New York sta vivendo con esaltazione il trionfo nelle Eastern Conference Finals in attesa di conoscere l'avversaria della Western con cui duellare per il titolo NBA 2025-2026. Un ambiente che Danilo Gallinari conosce bene: se gli emigranti italiani a cavallo tra Ottocento e Novecento entravano negli USA da Staten Island, Danilo vi è arrivato dalla porta principale del Madison Square Garden nel 2008 con il pick #6 del draft, rimanendoci fino al 2011 e la trade di Carmelo Anthony. Così descrive la Grande Mela questa mattina sulle pagine de La Gazzetta dello Sport.

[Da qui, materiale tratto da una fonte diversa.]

(* ===== verification/Prog.v ===== *)
(** The effects of the controllers and their meaning.

    A handler is a [prog]: a finite tree of calls to the world (the API
    server through the controller-runtime client, the event recorder, the
    clock, Go's map iteration), each followed by a continuation for every
    answer the world may give.  Logging is left out.

    [runs p t r] says that [p] can make the calls of the trace [t], getting the
    answers recorded there, and end with [r].  Nothing constrains the answers,
    so what holds of every run holds whatever the API server does: failures,
    stale reads and interleaved changes included.  [interp] executes a program
    against a concrete world. *)
From S2P Require Import Prelude GoStd Kube Api.

(** ** Calls *)
Inductive Eff : Type → Type :=
  | GetMonitor (k : NamespacedName) : Eff (result PgpilotMonitor)
  | UpdateMonitor (m : PgpilotMonitor) : Eff (result PgpilotMonitor)
  | UpdateMonitorStatus (m : PgpilotMonitor) : Eff (option error)
  | ListMonitors (ns : string) : Eff (result (list PgpilotMonitor))
  | GetLibrary (k : NamespacedName) : Eff (result PgpilotMetricLibrary)
  | UpdateLibraryStatus (l : PgpilotMetricLibrary) : Eff (option error)
  | GetSecret (k : NamespacedName) : Eff (result Secret)
  | GetDeployment (k : NamespacedName) : Eff (result Deployment)
  | ListPods (ns : string) (labels : gmap string string) : Eff (result (list Pod))
  | Patch (k : Kind) (obj : obj_of k) (owner : string) (force : bool) : Eff (result (obj_of k))
  | RecordEvent (k : NamespacedName) (eventtype reason message : string) : Eff ()
  | Now : Eff Time
  | PickOrder : Eff MapOrder.

(** ** Programs *)
Inductive prog (A : Type) : Type :=
  | Ret (a : A)
  | Panic (message : string)
  | Call {X : Type} (e : Eff X) (k : X → prog A).
Arguments Ret {_} a.
Arguments Panic {_} message.
Arguments Call {_ _} e k.

Fixpoint bind {A B} (p : prog A) (f : A → prog B) : prog B :=
  match p with
  | Ret a => f a
  | Panic m => Panic m
  | Call e k => Call e (λ x, bind (k x) f)
  end.

Definition call {X} (e : Eff X) : prog X := Call e Ret.

(** A computation of Go code without effects, which may panic. *)
Definition lift {A} (o : outcome A) : prog A :=
  match o with Done a => Ret a | Panicked m => Panic m end.

Declare Scope prog_scope.
Delimit Scope prog_scope with prog.
Notation "'run' x := p 'in' q" := (bind p (λ x, q))
  (at level 10, x pattern, p at level 100, q at level 200) : prog_scope.

(** ** Traces *)
Inductive entry :=
  | Entry {X : Type} (e : Eff X) (answer : X).

Definition trace := list entry.

Fixpoint runs {A} (p : prog A) (t : trace) (r : outcome A) : Prop :=
  match p with
  | Ret a => t = [] ∧ r = Done a
  | Panic m => t = [] ∧ r = Panicked m
  | Call e k => ∃ x t', t = Entry e x :: t' ∧ runs (k x) t' r
  end.

(** ** Weakest preconditions: a property of all runs *)
Fixpoint wp {A} (p : prog A) (Q : trace → outcome A → Prop) : Prop :=
  match p with
  | Ret a => Q [] (Done a)
  | Panic m => Q [] (Panicked m)
  | Call e k => ∀ x, wp (k x) (λ t r, Q (Entry e x :: t) r)
  end.

(** ** Execution against a world *)
Definition handler (S : Type) := ∀ X : Type, Eff X → S → X * S.

Fixpoint interp {A S} (h : handler S) (p : prog A) (s : S) : trace * outcome A * S :=
  match p with
  | Ret a => ([], Done a, s)
  | Panic m => ([], Panicked m, s)
  | Call e k =>
      let '(x, s1) := h _ e s in
      let '(t, r, s2) := interp h (k x) s1 in
      (Entry e x :: t, r, s2)
  end.

(** ** Lemmas *)
Section Runs.
Context {A : Type}.
Implicit Types (p : prog A).

Lemma wp_runs p Q : wp p Q ↔ ∀ t r, runs p t r → Q t r.
Proof.
  revert Q. induction p as [a|m|X e k IH]; intros Q; simpl.
  - split; [by intros ? ?? [-> ->]|eauto].
  - split; [by intros ? ?? [-> ->]|eauto].
  - split.
    + intros Hw t r (x & t' & -> & Hr). specialize (Hw x). rewrite IH in Hw. by apply Hw.
    + intros Hq x. apply IH. intros t r Hr. apply Hq. by exists x, t.
Qed.

Lemma wp_mono p (Q Q' : trace → outcome A → Prop) :
  (∀ t r, Q t r → Q' t r) → wp p Q → wp p Q'.
Proof. rewrite !wp_runs. eauto. Qed.

End Runs.

Section Bind.
Context {A B : Type}.
Implicit Types (p : prog A) (f : A → prog B).

Lemma runs_bind p f t r :
  runs (bind p f) t r ↔
  (∃ m, runs p t (Panicked m) ∧ r = Panicked m) ∨
  (∃ t1 t2 a, t = t1 ++ t2 ∧ runs p t1 (Done a) ∧ runs (f a) t2 r).
Proof.
  revert t. induction p as [a|m|X e k IH]; intros t; simpl.
  - split.
    + intros Hr. right. by exists [], t, a.
    + intros [(m & [_ ?] & _)|(t1 & t2 & a' & -> & [-> [= ->]] & Hr)]; [done|by simpl].
  - split.
    + intros [-> ->]. left. by exists m.
    + intros [(m' & [-> [= ->]] & ->)|(t1 & t2 & a' & _ & [_ ?] & _)]; done.
  - split.
    + intros (x & t' & -> & [(m & Hm & ->)|(t1 & t2 & a & -> & H1 & H2)]%IH).
      * left. exists m. split; [by exists x, t'|done].
      * right. exists (Entry e x :: t1), t2, a. split_and!; [done|by exists x, t1|done].
    + intros [(m & (x & t' & -> & Hm) & ->)|(t1 & t2 & a & -> & (x & t' & -> & H1) & H2)].
      * exists x, t'. split; [done|]. apply IH. left. by exists m.
      * exists x, (t' ++ t2). split; [done|]. apply IH. right. by exists t', t2, a.
Qed.

(** The rule for sequencing. *)
Lemma wp_bind p f Q :
  wp p (λ t r, match r with
               | Done a => wp (f a) (λ t' r', Q (t ++ t') r')
               | Panicked m => Q t (Panicked m)
               end) → wp (bind p f) Q.
Proof.
  rewrite (wp_runs p), (wp_runs (bind p f)). intros Hw t r [(m & Hm & ->)|(t1 & t2 & a & -> & H1 & H2)]%runs_bind.
  - by apply (Hw _ _ Hm).
  - specialize (Hw _ _ H1). simpl in Hw. rewrite wp_runs in Hw. by apply Hw.
Qed.

(** Every execution is a run, so what holds of all runs holds of it. *)
Lemma interp_runs {S} (h : handler S) p s :
  let '(t, r, _) := interp h p s in runs p t r.
Proof.
  revert s. induction p as [a|m|X e k IH]; intros s; simpl; [done..|].
  destruct (h X e s) as [x s1]. specialize (IH x s1).
  destruct (interp h (k x) s1) as [[t r] s2]. by exists x, t.
Qed.

Lemma interp_bind {S} (h : handler S) p f s :
  interp h (bind p f) s =
  let '(t1, r1, s1) := interp h p s in
  match r1 with
  | Done a => let '(t2, r2, s2) := interp h (f a) s1 in (t1 ++ t2, r2, s2)
  | Panicked m => (t1, Panicked m, s1)
  end.
Proof.
  revert s. induction p as [a|m|X e k IH]; intros s; simpl; [|done|].
  - by destruct (interp h (f a) s) as [[??]?].
  - destruct (h X e s) as [x s1]. rewrite IH. destruct (interp h (k x) s1) as [[t1 r1] s2].
    destruct r1; [|done]. by destruct (interp h (f a) s2) as [[??]?].
Qed.
End Bind.

(** Sequencing in monadic terms; equality of trees is extensional, so the last
    law is stated on runs. *)
Lemma bind_ret_l {A B} (a : A) (f : A → prog B) : bind (Ret a) f = f a.
Proof. done. Qed.

Lemma runs_bind_assoc {A B C} (p : prog A) (f : A → prog B) (g : B → prog C) t r :
  runs (bind (bind p f) g) t r ↔ runs (bind p (λ a, bind (f a) g)) t r.
Proof.
  revert t. induction p as [a|m|X e k IH]; intros t; simpl; [done..|].
  by setoid_rewrite IH.
Qed.

(** Every program has a run: each call has some answer. *)
Definition some_answer {X} (e : Eff X) : X :=
  match e in Eff X return X with
  | GetMonitor _ | UpdateMonitor _ => Err (ErrNew "")
  | UpdateMonitorStatus _ | UpdateLibraryStatus _ => None
  | ListMonitors _ => Ok []
  | GetLibrary _ => Err (ErrNew "")
  | GetSecret _ => Err (ErrNew "")
  | GetDeployment _ => Err (ErrNew "")
  | ListPods _ _ => Ok []
  | Patch _ _ _ _ => Err (ErrNew "")
  | RecordEvent _ _ _ _ => tt
  | Now => 0%Z
  | PickOrder => ascending
  end.

Lemma runs_exist {A} (p : prog A) : ∃ t r, runs p t r.
Proof.
  induction p as [a|m|X e k IH]; [by eexists [], _|by eexists [], _|].
  destruct (IH (some_answer e)) as (t & r & Hr). exists (Entry e (some_answer e) :: t), r. by exists (some_answer e), t.
Qed.

(** ** Observations on traces *)

Definition is_patch (en : entry) : bool :=
  match en with @Entry _ e _ => match e with Patch _ _ _ _ => true | _ => false end end.

Definition is_status_update (en : entry) : bool :=
  match en with @Entry _ e _ => match e with UpdateMonitorStatus _ => true | _ => false end end.

(** The events recorded in a trace: type and reason. *)
Definition event_of (en : entry) : option (string * string) :=
  match en with
  | @Entry _ e _ => match e with RecordEvent _ ty reason _ => Some (ty, reason) | _ => None end
  end.
Definition events (t : trace) : list (string * string) := omap event_of t.

Lemma events_app t1 t2 : events (t1 ++ t2) = events t1 ++ events t2.
Proof. apply omap_app. Qed.

#[export] Hint Rewrite events_app : pgpilot_rw.

Lemma existsb_Exists (f : entry → bool) (t : trace) : existsb f t = true → Exists (λ en, f en = true) t.
Proof. rewrite existsb_exists, Exists_exists. intros (x & Hx%list_elem_of_In & Hf). eauto. Qed.


#[global] Arguments bind : simpl never.
#[global] Arguments call : simpl never.

(** ** Invariants of every call

    [always P p R]: in every run of [p] each call with its answer satisfies
    [P], and the outcome satisfies [R]. *)
Definition always {A} (P : entry → Prop) (p : prog A) (R : outcome A → Prop) : Prop :=
  wp p (λ t r, Forall P t ∧ R r).

Section Always.
Context (P : entry → Prop).

Lemma always_ret {A} (a : A) (R : outcome A → Prop) : R (Done a) → always P (Ret a) R.
Proof. by split. Qed.

Lemma always_call {X} (e : Eff X) (R : outcome X → Prop) :
  (∀ x, P (Entry e x)) → (∀ x, R (Done x)) → always P (call e) R.
Proof. intros HP HR x. split; [by constructor|done]. Qed.

Lemma always_bind {A B} (p : prog A) (f : A → prog B) (R : outcome A → Prop) (R' : outcome B → Prop) :
  always P p R →
  (∀ a, R (Done a) → always P (f a) R') →
  (∀ m, R (Panicked m) → R' (Panicked m)) →
  always P (bind p f) R'.
Proof.
  intros Hp Hf Hm. apply wp_bind. eapply wp_mono; [|exact Hp].
  intros t [a|m] [Ht Hr]; [|by auto].
  eapply wp_mono; [|by apply Hf]. intros t' r' [Ht' Hr']. by rewrite Forall_app.
Qed.

(** What is left of a program after a call still satisfies the invariant. *)
Lemma always_inv {A X} (e : Eff X) (k : X → prog A) (R : outcome A → Prop) :
  always P (Call e k) R → ∀ x, P (Entry e x) ∧ always P (k x) R.
Proof.
  intros Ha x. specialize (Ha x). cbv beta in Ha. unfold always. rewrite wp_runs in Ha. rewrite wp_runs. split.
  - destruct (runs_exist (k x)) as (t & r & Hr). destruct (Ha t r Hr) as [Ht _]. by apply Forall_cons in Ht as [? _].
  - intros t r Hr. destruct (Ha t r Hr) as [Ht ?]. split; [by apply Forall_cons in Ht as [_ ?]|done].
Qed.

Lemma always_mono {A} (p : prog A) (R R' : outcome A → Prop) :
  (∀ r, R r → R' r) → always P p R → always P p R'.
Proof. intros HR. apply wp_mono. naive_solver. Qed.
End Always.

(** ** Trace automata

    A specification of the order of calls: a deterministic automaton over
    entries.  [follows δ p s Q]: every run of [p] started in state [s] is
    accepted, and the final state and outcome satisfy [Q]. *)
Section Automaton.
Context {St : Type} (δ : St → entry → option St).

Fixpoint track (s : St) (t : trace) : option St :=
  match t with
  | [] => Some s
  | en :: t' => match δ s en with Some s' => track s' t' | None => None end
  end.

Lemma track_app s t1 t2 : track s (t1 ++ t2) = s' ← track s t1; track s' t2.
Proof. revert s. induction t1 as [|en t1 IH]; intros s; [done|]. simpl. by destruct (δ s en). Qed.

Definition follows {A} (p : prog A) (s : St) (Q : St → outcome A → Prop) : Prop :=
  wp p (λ t r, ∃ s', track s t = Some s' ∧ Q s' r).

Lemma follows_ret {A} (a : A) s Q : Q s (Done a) → follows (Ret a) s Q.
Proof. intros. by exists s. Qed.

Lemma follows_call {X} (e : Eff X) s (Q : St → outcome X → Prop) :
  (∀ x, ∃ s', δ s (Entry e x) = Some s' ∧ Q s' (Done x)) → follows (call e) s Q.
Proof. intros Hc x. destruct (Hc x) as (s' & Hs & Hq). exists s'. simpl. by rewrite Hs. Qed.

(** What is left of a program after a call follows the automaton. *)
Lemma follows_inv {A X} (e : Eff X) (k : X → prog A) s Q :
  follows (Call e k) s Q → ∀ x, ∃ s', δ s (Entry e x) = Some s' ∧ follows (k x) s' Q.
Proof.
  intros Hf x. specialize (Hf x). cbv beta in Hf. rewrite wp_runs in Hf.
  destruct (runs_exist (k x)) as (t & r & Hr). destruct (Hf t r Hr) as (s1 & Ht & _). simpl in Ht.
  destruct (δ s (Entry e x)) as [s'|] eqn:Hs; [|done]. exists s'. split; [done|].
  unfold follows. rewrite wp_runs. intros t' r' Hr'. destruct (Hf t' r' Hr') as (s2 & Ht' & HQ). simpl in Ht'.
  rewrite Hs in Ht'. by exists s2.
Qed.

Lemma follows_bind {A B} (p : prog A) (f : A → prog B) s (R : St → outcome A → Prop) Q :
  follows p s R →
  (∀ a s', R s' (Done a) → follows (f a) s' Q) →
  (∀ m s', R s' (Panicked m) → Q s' (Panicked m)) →
  follows (bind p f) s Q.
Proof.
  intros Hp Hf Hm. apply wp_bind. eapply wp_mono; [|exact Hp].
  intros t [a|m] (s1 & Ht & Hr); [|by eauto].
  eapply wp_mono; [|by apply (Hf a s1)]. intros t' r' (s2 & Ht' & Hr').
  exists s2. split; [|done]. rewrite track_app, Ht. done.
Qed.

End Automaton.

"Sono passati più di 50 anni dall'ultimo titolo e vincere a New York è qualcosa di unico. Puoi farlo in qualsiasi altra città, ma lì ha un sapore tutto suo, un'energia particolare. Non oso immaginare cosa stiano provando i giocatori in questo momento, sapendo quanto sarà caldo il Madison Square Garden durante le Finals: sarà una bolgia incredibile, come in nessun'altra arena. È un mondo a parte: la città, le pressioni, le emozioni. Ho sperimentato cosa significa perdere a New York per due anni. Poi, al terzo, già solo tornare ad avere un record positivo e riportare entusiasmo era stato speciale. I Knicks sono una delle poche squadre in cui, quando c'è questo clima, vai in trasferta e giochi praticamente in casa. In questi playoff è successo a Cleveland, a Philadelphia... i tifosi di New York sono ovunque."